Territorial Availability: Available through Bertin Technologies only in France

• Synonyms
  • 10,11-dihydro-N-methyl-5H-dibenz[b,f]azepine-2,4,6,8-d4-5-propanamine, monohydrochloride
• Correlated keywords
  • 116744-71-9 deuterated deuterium GCMS LCMS monodemethyl mono Demethyl Desmethyl imipramine Norimipramine Nortimil Pertofran Pertofrane Petylyl Norpramin EX 4355 EX4355 JB 8181 JB8181 NSC114901 Petilil RMI 9384A RMI9384A Desipramin Methylaminopropyliminodibenzyl anti depressant 5ht 2A ? 2 H 1 2 A Kir 3 GIRK 1 2 4 G 35030 G35020
• Product Overview:
  Desipramine-d4 is intended for use as an internal standard for the quantification of desipramine by GC- or LC-MS. Desipramine is a tricyclic antidepressant and an active metabolite of imipramine (Item No. 15890).{32156} It inhibits the serotonin (5-HT) and norepinephrine transporters (Kis = 163 and 3.5 nM for human SERT and NET, respectively) and is an antagonist of the 5-HT receptor subtype 5-HT2A and the ?1-adrenergic receptor (?1-AR), as well as histamine H1 and muscarinic acetylcholine receptors (mAChRs; Kis = 115, 23, 31, and 37 nM, respectively).

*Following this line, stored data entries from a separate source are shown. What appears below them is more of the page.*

(* ===== verification/Protobuf.v ===== *)
(** * Protobuf: the shape of a tree sent to the plugin

    The code of [packages/jsts/src/parsers/ast.ts]: the object built for each
    kind of node ([visitProgram] and the others), the dispatch on the type of
    the node ([getProtobufShapeForNode]) and the recursion [visitNode], with the
    schema of [packages/jsts/src/parsers/estree.proto], which says what a
    protobuf message can carry. The encoder of protobufjs, which drops the keys
    the schema does not have, is not modelled; logging neither. *)

From Stdlib Require Import QArith ZArith Lia Ascii String.
From stdpp Require Import base list gmap strings.
From S2P Require Import Prelude Estree.

Local Open Scope Z_scope.
Local Open Scope string_scope.

(** ** The schema *)

(** [enum NodeType] *)
Definition NODE_TYPE_ENUM : list (string * Z) :=
  [("ProgramType", 0); ("ExportAllDeclarationType", 1); ("IdentifierType", 2);
   ("ExportDefaultDeclarationType", 3); ("YieldExpressionType", 4);
   ("UpdateExpressionType", 5); ("UnaryExpressionType", 6); ("ThisExpressionType", 7);
   ("TemplateLiteralType", 8); ("TaggedTemplateExpressionType", 9);
   ("SequenceExpressionType", 10); ("ObjectExpressionType", 11); ("SpreadElementType", 12);
   ("PropertyType", 13); ("AssignmentPatternType", 14); ("RestElementType", 15);
   ("ArrayPatternType", 16); ("ObjectPatternType", 17); ("PrivateIdentifierType", 18);
   ("NewExpressionType", 19); ("SuperType", 20); ("MetaPropertyType", 21);
   ("MemberExpressionType", 22); ("LogicalExpressionType", 23);
   ("ImportExpressionType", 24); ("BlockStatementType", 25);
   ("ConditionalExpressionType", 26); ("ClassExpressionType", 27); ("ClassBodyType", 28);
   ("StaticBlockType", 29); ("PropertyDefinitionType", 30); ("MethodDefinitionType", 31);
   ("ChainExpressionType", 32); ("CallExpressionType", 33); ("BinaryExpressionType", 34);
   ("AwaitExpressionType", 35); ("AssignmentExpressionType", 36);
   ("ArrowFunctionExpressionType", 37); ("ArrayExpressionType", 38);
   ("ClassDeclarationType", 39); ("FunctionDeclarationType", 40);
   ("ExportNamedDeclarationType", 41); ("ExportSpecifierType", 42);
   ("VariableDeclarationType", 43); ("VariableDeclaratorType", 44);
   ("ImportDeclarationType", 45); ("ImportNamespaceSpecifierType", 46);
   ("ImportDefaultSpecifierType", 47); ("ImportSpecifierType", 48);
   ("ForOfStatementType", 49); ("ForInStatementType", 50); ("ForStatementType", 51);
   ("DoWhileStatementType", 52); ("WhileStatementType", 53); ("TryStatementType", 54);
   ("CatchClauseType", 55); ("ThrowStatementType", 56); ("SwitchStatementType", 57);
   ("SwitchCaseType", 58); ("IfStatementType", 59); ("ContinueStatementType", 60);
   ("BreakStatementType", 61); ("LabeledStatementType", 62); ("ReturnStatementType", 63);
   ("WithStatementType", 64); ("DebuggerStatementType", 65); ("EmptyStatementType", 66);
   ("ExpressionStatementType", 67); ("LiteralType", 68); ("TemplateElementType", 69);
   ("FunctionExpressionType", 70); ("ExportAssignmentType", 71); ("UnknownNodeType", 1000)].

Desipramine is selective for the 5-HT2A receptor over the 5-HT1A receptor (Ki = 2,272 nM) and for ?1-AR over ?2-AR (Ki = 1,379 nM). It also selectively inhibits G protein-activated inward rectifier potassium channel (GIRK), also known as Kir3, currents in Xenopus oocytes expressing human GIRK1 and GIRK2 or human GIRK1 and GIRK4 (IC50s = 36.4 and 53.9 µM, respectively) over Kir1.1 or Kir2.1 currents in Xenopus oocytes expressing the human channels (IC50s = >100 µM for both).{67027} Desipramine (3.2 mg/kg) decreases immobility time in the forced swim test in mice.{67028} It also decreases flinching, as well as paw biting and licking, in the second phase of the formalin test in rats.{67029} Formulations containing desipramine have been used in the treatment of depression.